Daarnaast was er een vordering van het openbaar ministerie tot tenuitvoerlegging van een eerder opgelegde voorwaardelijke geldboete, maar deze werd afgewezen omdat de verdachte werd vrijgesproken. Ook de vordering van de benadeelde partij tot schadevergoeding werd niet-ontvankelijk verklaard, omdat de verdachte niet schuldig werd bevonden aan het ten laste gelegde handelen.
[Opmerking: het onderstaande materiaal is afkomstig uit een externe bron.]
(* ===== verification/PolicyRules.v ===== *)
(** * Policy rules: the tables of dpi/dpi_policy.c and the lookup by key

    A policy handle holds exact rules, keyed by the whole rule key, and range rules,
    grouped by protocol, direction and own address and kept in the order they were
    added.  Rules are added in the order of their priority: an exact rule only when
    the lookup of its key finds nothing yet, a range rule unless the same range is
    there.  A lookup tries the peer under several addresses: its own, the codes of
    its domain names, and 0 for any address outside the cluster.

    The tables are lists in insertion order, a lookup takes the first node that
    matches.  The subnets of the thread and the domain-name table are arguments.
    Memory allocation succeeds. *)

From S2P Require Import Prelude Helper Fqdn.
Import Helper.Bytes.

Module PolicyRules.

Definition DP_POLICY_ACTION_OPEN : Z := 0.
Definition DP_POLICY_ACTION_LEARN : Z := 1.
Definition DP_POLICY_ACTION_ALLOW : Z := 2.
Definition DP_POLICY_ACTION_CHECK_APP : Z := 3.
Definition DP_POLICY_ACTION_VIOLATE : Z := 4.
Definition DP_POLICY_ACTION_DENY : Z := 5.
Definition DP_POLICY_APPLY_EGRESS : Z := 1.
Definition DP_POLICY_APPLY_INGRESS : Z := 2.
Definition DP_POLICY_APP_UNKNOWN : Z := 4294967295.

Definition DP_IPTYPE_NONE : Z := 0.
Definition DP_IPTYPE_TUNNELIP : Z := 1.
Definition DP_IPTYPE_SVCIP : Z := 2.
Definition DP_IPTYPE_HOSTIP : Z := 3.
Definition DP_IPTYPE_DEVIP : Z := 4.
Definition DP_IPTYPE_UWLIP : Z := 5.
Definition DP_IPTYPE_EXTIP : Z := 6.

Definition POLICY_DESC_CHECK_VER : Z := 1.
Definition POLICY_DESC_INTERNAL : Z := 2.
Definition POLICY_DESC_EXTERNAL : Z := 4.
Definition POLICY_DESC_TUNNEL : Z := 8.
Definition POLICY_DESC_UNKNOWN_IP : Z := 16.
Definition POLICY_DESC_SVC_EXTIP : Z := 32.
Definition POLICY_DESC_HOSTIP : Z := 64.

Definition POLICY_HDL_FLAG_FQDN : Z := 1.
Definition DEFAULT_ICMP_PASS_POLICY_ID : Z := 0.
Definition IPPROTO_ICMP : Z := 1.
Definition IPPROTO_TCP : Z := 6.
Definition IPPROTO_UDP : Z := 17.
Definition MAX_ORDER : Z := 4294967295.

(** *** Data *)

Record dpi_rule_key := Key { sip : Z; dip : Z; dport : Z; proto : Z; app : Z }.
#[export] Instance eta_key : Eta dpi_rule_key :=
  fun k => Key (sip k) (dip k) (dport k) (proto k) (app k).
#[export] Instance key_eq_dec : EqDecision dpi_rule_key.
Proof. solve_decision. Defined.

Record dpi_policy_desc := Desc { id : Z; action : Z; flags : Z; hdl_ver : Z; order : Z }.
#[export] Instance eta_desc : Eta dpi_policy_desc :=
  fun d => Desc (id d) (action d) (flags d) (hdl_ver d) (order d).
#[export] Instance desc_eq_dec : EqDecision dpi_policy_desc.
Proof. solve_decision. Defined.
Definition desc_zero : dpi_policy_desc := Desc 0 0 0 0 0.

Record dpi_rule := Rule { rule_desc : dpi_policy_desc; rule_key : dpi_rule_key }.

(** `flag` of a range key: 0 for no direction. *)
Definition DP_RANGE_RULE_INGRESS : Z := 1.
Definition DP_RANGE_RULE_EGRESS : Z := 2.
Record dpi_range_rule_key := RKey { rk_ip : Z; rk_proto : Z; rk_flag : Z }.
#[export] Instance rkey_eq_dec : EqDecision dpi_range_rule_key.
Proof. solve_decision. Defined.

Record dpi_range_rule_item := Item {
  item_desc : dpi_policy_desc; key_l : dpi_rule_key; key_h : dpi_rule_key
}.
Record dpi_range_rule := RRule { rr_key : dpi_range_rule_key; range_rule_list : list dpi_range_rule_item }.

Record dpi_policy_hdl := Hdl {
  ref_cnt : Z;          (** uint16_t *)
  ver : Z;              (** uint16_t *)
  policy_map : list dpi_rule;
  range_policy_map : list dpi_range_rule;
  def_action : Z;
  apply_dir : Z;
  flag : Z
}.
#[export] Instance eta_hdl : Eta dpi_policy_hdl := fun h =>
  Hdl (ref_cnt h) (ver h) (policy_map h) (range_policy_map h) (def_action h) (apply_dir h) (flag h).

(** POLICY_RULE_DIR_* *)
Inductive rule_dir := DIR_EGRESS | DIR_INGRESS | DIR_NONE.
#[export] Instance dir_eq_dec : EqDecision rule_dir.
Proof. solve_decision. Defined.

(** The address tables of the thread ([None]: NULL) and the domain-name table. *)
Record env := Env {
  internal_subnet4 : option (list (Z * Z));
  specialip_subnet4 : option (list (Z * Z * Z));
  policy_addr : option (list (Z * Z));
  fqdn_hdl : Fqdn.fqdn_hdl
}.
#[export] Instance eta_env : Eta env := fun e =>
  Env (internal_subnet4 e) (specialip_subnet4 e) (policy_addr e) (fqdn_hdl e).

Implicit Types (h : dpi_policy_hdl) (k : dpi_rule_key) (d desc : dpi_policy_desc) (e : env).

(** *** Kinds of addresses (dpi/dpi_entry.c) *)

Definition dpi_is_ip4_internal e (ip : Z) : bool :=
  match internal_subnet4 e with
  | None => true
  | Some l =>
      if decide (length l = O) then true
      else existsb (fun '(net, mask) => Z.land ip mask =? net) l
  end.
Het hof heeft het vonnis waarvan beroep vernietigd en opnieuw recht gedaan, waarbij de kosten voor zowel de benadeelde partij als de verdachte voor eigen rekening kwamen.

Uitspraak

afdeling strafrecht
parketnummer: 23-003418-18
datum uitspraak: 29 juli 2019
TEGENSPRAAK
Arrest van het gerechtshof Amsterdam gewezen op het hoger beroep, ingesteld tegen het vonnis van de politierechter in de rechtbank Amsterdam van 18 september 2018 in de strafzaak onder de parketnummers 13-161493-18 en 13-048763-18 (TUL) tegen
[verdachte],
geboren te [geboorteplaats] op [geboortedag] 1984,
thans uit anderen hoofde gedetineerd in Den Haag PPC te 's-Gravenhage.

Onderzoek van de zaak

Dit arrest is gewezen naar aanleiding van het onderzoek ter terechtzitting in hoger beroep van 15 juli 2019 en, overeenkomstig het bepaalde bij artikel 422, tweede lid, van het Wetboek van Strafvordering, naar aanleiding van het onderzoek ter terechtzitting in eerste aanleg.
Namens de verdachte is hoger beroep ingesteld tegen voormeld vonnis.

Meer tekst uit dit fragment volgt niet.